Stored data:
.....

(** With [get_all=True] the call leaves what its loop leaves, and the table
    when it returns; it returns only when the loop does, and it ends as the
    loop does when the loop does not return. *)
Lemma execute_rest_after_loop (c : ElsClient Entry) (count : Z) (fuel : nat)
    (r : ApiResponse Entry) (p : tqdm) (st : St) :
  _results (self (snd (execute_rest pd_DataFrame recast_df (Some c) true count
                         fuel r p st))) =
    _results (self (snd (while_loop fuel (Some c) count r None p st)))
  /\ _tot_num_res (self (snd (execute_rest pd_DataFrame recast_df (Some c) true
                                count fuel r p st))) =
       _tot_num_res (self (snd (while_loop fuel (Some c) count r None p st)))
  /\ _cursor_supported (self (snd (execute_rest pd_DataFrame recast_df (Some c)
                                     true count fuel r p st))) =
       _cursor_supported (self (snd (while_loop fuel (Some c) count r None p
                                       st)))
  /\ trace (snd (execute_rest pd_DataFrame recast_df (Some c) true count fuel r
                   p st)) =
       trace (snd (while_loop fuel (Some c) count r None p st))
  /\ (fst (execute_rest pd_DataFrame recast_df (Some c) true count fuel r p
             st) = Ok tt ->
      exists pw, fst (while_loop fuel (Some c) count r None p st) = Ok pw)
  /\ (forall e, fst (while_loop fuel (Some c) count r None p st) = Raise e ->
                fst (execute_rest pd_DataFrame recast_df (Some c) true count
                       fuel r p st) = Raise e)
  /\ (fst (execute_rest pd_DataFrame recast_df (Some c) true count fuel r p
             st) = OutOfFuel <->
      fst (while_loop fuel (Some c) count r None p st) = OutOfFuel).
Proof.
  pose proof (execute_rest_loop c count fuel r p st) as H.
  destruct (while_loop fuel (Some c) count r None p st) as [[pw|e|] stw];
    cbn [fst snd] in *.
  - destruct (_results (self stw)) as [res|] eqn:R.
    + destruct H as (stn & [SN TN] & _ & E). rewrite E.
      destruct (tqdm_update pw (Z.of_nat (List.length res) - tqdm_n pw))
        as [e|pf].
      { cbn [fst snd]. rewrite SN, TN.
        repeat (split; [first [assumption | reflexivity]|]).
        split; [discriminate|]. split; [discriminate|].
        split; discriminate. }
      destruct (tqdm_close pf) as [e|].
      { cbn [fst snd]. rewrite SN, TN.
        repeat (split; [first [assumption | reflexivity]|]).
        split; [discriminate|]. split; [discriminate|].
        split; discriminate. }
      cbn [fst snd self trace _results _tot_num_res _cursor_supported
           with_results_df]. rewrite SN, TN.
      repeat (split; [first [assumption | reflexivity]|]).
      split; [intros _; now exists pw|]. split; [discriminate|].
      split; discriminate.
    + rewrite H. cbn [fst snd]. rewrite R.
      repeat (split; [reflexivity|]).
      split; [discriminate|]. split; [discriminate|].
      split; discriminate.
  - rewrite H. cbn [fst snd].
    repeat (split; [reflexivity|]).
    split; [discriminate|]. split; [intros e' X; now injection X as <-|].
    split; discriminate.
  - rewrite H. cbn [fst snd].
    repeat (split; [reflexivity|]).
    split; [discriminate|]. split; [discriminate|].
    split; reflexivity.
Qed.

(** A property of the object that every fetched page preserves is preserved
    by the loop. *)
Lemma while_loop_invariant (c : ElsClient Entry) (count : Z)
    (Inv : ElsSearch Entry DataFrame -> Prop) :
  (forall (o : ElsSearch Entry DataFrame) (cur : list Entry) (t : PyInt)
          (served : list string) (url : string) (r' : ApiResponse Entry)
          (page : list Entry),
      Inv o ->
      _results o = Some cur ->
      _tot_num_res o = Some t ->
      Z.of_nat (List.length cur) < ob_ival t ->
      (_cursor_supported o = Some true
       \/ (_cursor_supported o = Some false
           /\ Z.of_nat (List.length cur) < 5000)) ->
      c served url = inr r' ->
      lookup_entries r' = inr page ->
      Inv (with_results (cur ++ page) o)) ->
  forall (fuel : nat) (r : ApiResponse Entry) (nu : option string) (p : tqdm)
         (st : St),
    Inv (self st) ->
    Inv (self (snd (while_loop fuel (Some c) count r nu p st))).
Proof.
  intros P. induction fuel as [|fuel IH]; intros r nu p st I; [exact I|].
  rewrite while_loop_S.
  destruct (loop_test_cases st) as (st1 & [S1 T1] & H).
  assert (I1 : Inv (self st1)) by now rewrite S1.
  destruct H as [(e & E) | [(E & _) | (E & cur & t & R & TT & L & LIM)]];
    rewrite E; try exact I1.
  pose proof (loop_body_run c count r nu p st1) as B.
  destruct (loop_body (Some c) count r nu p st1) as [ob stb]. simpl in B.
  inversion B as [e | url e C | url r' C R' | url r' e C LE
                  | url r' cur' page e C R' LE UP
                  | url r' cur' page nu' p' C R' LE UP]; subst;
    cbn [fst snd self]; try exact I1.
  - rewrite S1, R in R'. injection R' as <-. rewrite S1.
    apply (P (self st) cur t (map fst (trace st1)) url r' page); assumption.
  - rewrite S1, R in R'. injection R' as <-.
    apply IH. cbn [self]. rewrite S1.
    apply (P (self st) cur t (map fst (trace st1)) url r' page); assumption.
Qed.

(** When the loop returns, its test is false on the object it leaves. *)
Lemma while_loop_exit (c : ElsClient Entry) (count : Z) (fuel : nat) :
  forall (r : ApiResponse Entry) (nu : option string) (p : tqdm) (st : St)
         (pw : tqdm),
    fst (while_loop fuel (Some c) count r nu p st) = Ok pw ->
    exists res t,
      _results (self (snd (while_loop fuel (Some c) count r nu p st))) =
        Some res
      /\ _tot_num_res (self (snd (while_loop fuel (Some c) count r nu p st))) =
           Some t
      /\ (ob_ival t <= Z.of_nat (List.length res)
          \/ (_cursor_supported
                (self (snd (while_loop fuel (Some c) count r nu p st))) =
                Some false
              /\ 5000 <= Z.of_nat (List.length res))).
Proof.
  induction fuel as [|fuel IH]; intros r nu p st pw; [discriminate|].
  rewrite while_loop_S.
  destruct (loop_test_cases st) as (st1 & [S1 T1] & H).
  destruct H as [(e & E) | [(E & cur & t & R & TT & D) | (E & _)]]; rewrite E.
  - discriminate.
  - intros _. exists cur, t. cbn [fst snd]. rewrite S1.
    split; [exact R|]. split; [exact TT | exact D].
  - destruct (loop_body (Some c) count r nu p st1) as [[[[r' nu'] p']|e|] stb];
      try discriminate.
    apply IH.
Qed.

(** With pages that are never empty, each turn of the loop brings the
    results closer to the total: the loop ends, by a return or an exception,
    within as many turns as results are missing. *)
Lemma while_loop_ends (c : ElsClient Entry) (count : Z) :
  (forall served url r page,
      c served url = inr r -> lookup_entries r = inr page -> page <> []) ->
  forall (fuel : nat) (r : ApiResponse Entry) (nu : option string) (p : tqdm)
         (st : St) (cur : list Entry) (t : PyInt),
    _results (self st) = Some cur ->
    _tot_num_res (self st) = Some t ->
    (Z.to_nat (ob_ival t - Z.of_nat (List.length cur)) < fuel)%nat ->
    fst (while_loop fuel (Some c) count r nu p st) <> OutOfFuel.
Proof.
  intros P. induction fuel as [|fuel IH]; intros r nu p st cur t R T L; [lia|].
  rewrite while_loop_S.
  destruct (loop_test_cases st) as (st1 & [S1 T1] & H).
  destruct H as [(e & E) | [(E & _) | (E & cur' & t' & R' & TT & LT & _)]];
    rewrite E; try discriminate.
  rewrite R in R'. injection R' as <-. rewrite T in TT. injection TT as <-.
  pose proof (loop_body_run c count r nu p st1) as BS.
  destruct (loop_body (Some c) count r nu p st1) as [ob stb]. simpl in BS.
  inversion BS as [e | url e C | url r' C R' | url r' e C LE
                   | url r' cur' page e C R' LE UP
                   | url r' cur' page nu' p' C R' LE UP]; subst;
    cbn [fst snd]; try discriminate.
  rewrite S1, R in R'. injection R' as <-.
  apply (IH r' nu' p' _ (cur ++ page) t).
  - reflexivity.
  - cbn [self _tot_num_res with_results]. now rewrite S1.
  - specialize (P _ _ _ _ C LE). rewrite length_app.
    destruct page as [|x page]; [now elim P|]. cbn [List.length]. lia.
Qed.

(** ** The allocator and [hasAllResults] *)

(** [len(...) is total]: the object [len] makes at allocator position [next']
    against a total allocated earlier, at position [next]. *)
Lemma is_of_new_len (n t : Z) (next next' : nat) :
  0 <= n ->
  (is_small_int t = false -> (next < next')%nat) ->
  address_eqb (if is_small_int n then SmallInt n else HeapAddr next')
              (if is_small_int t then SmallInt t else HeapAddr next) =
    ((n =? t) && (t <=? 256))%bool.
Proof.
  intros G L. unfold is_small_int in *.
  destruct (Z.leb_spec (-5) n) as [N1|N1]; [|lia].
  destruct (Z.leb_spec (-5) t) as [T1|T1];
    destruct (Z.leb_spec n 256) as [N2|N2];
    destruct (Z.leb_spec t 256) as [T2|T2];
    cbn [andb address_eqb];
    destruct (Z.eqb_spec n t) as [E|E]; cbn [andb];
    try reflexivity; try lia.
  all: apply Nat.eqb_neq; specialize (L eq_refl); lia.
Qed.

(** X1: after a call of [execute] that returned, [hasAllResults()] is
    [True] exactly when the number of results is the total and that number
    is one of the shared small integers (at most 256). *)
Lemma hasAllResults_after_execute (c : ElsClient Entry)
    (get_all use_cursor : bool) (view : option string) (count : Z)
    (fuel : nat) (st : St) :
  fst (execute pd_DataFrame recast_df (Some c) get_all use_cursor view count
         fuel st) = Ok tt ->
  exists r t,
    _results (self (snd (execute pd_DataFrame recast_df (Some c) get_all
                           use_cursor view count fuel st))) = Some r
    /\ option_map ob_ival
         (_tot_num_res (self (snd (execute pd_DataFrame recast_df (Some c)
                                     get_all use_cursor view count fuel st)))) =
         Some t
    /\ fst (hasAllResults (snd (execute pd_DataFrame recast_df (Some c) get_all
                                  use_cursor view count fuel st))) =
         Ok ((Z.of_nat (List.length r) =? t) && (t <=? 256))%bool.
Proof.
  intros O.
  destruct (execute_ok_inv c get_all use_cursor view count fuel st O)
    as (u & r0 & t & p0 & page & U & C & LT & BAR & LE).
  rewrite (execute_start c get_all use_cursor view count fuel st u r0 t p0
             page U C LT BAR LE).
  match goal with |- context [execute_rest _ _ _ _ _ _ _ _ ?s] =>
    set (st3 := s) end.
  destruct (execute_rest_run c get_all count fuel r0 p0 st3 page eq_refl)
    as (evs & _ & RS & TW & _ & NW & _).
  exists (page ++ collected evs), t.
  split; [exact RS|]. rewrite TW. split; [reflexivity|].
  rewrite hasAllResults_run, RS, TW.
  unfold st3 at 1. cbn [self _tot_num_res with_results with_tot_num_res ob_addr].
  f_equal. apply is_of_new_len; [lia|].
  intros SM.
  assert (N3 : next_addr st3 = S (next_addr st)).
  { unfold st3. cbn [next_addr]. now rewrite SM. }
  lia.
Qed.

.....

Every line in the records above that contains the word "false" is to be copied out.

* Result of the task:
       \/ (_cursor_supported o = Some false
(** When the loop returns, its test is false on the object it leaves. *)
                Some false
  (is_small_int t = false -> (next < next')%nat) ->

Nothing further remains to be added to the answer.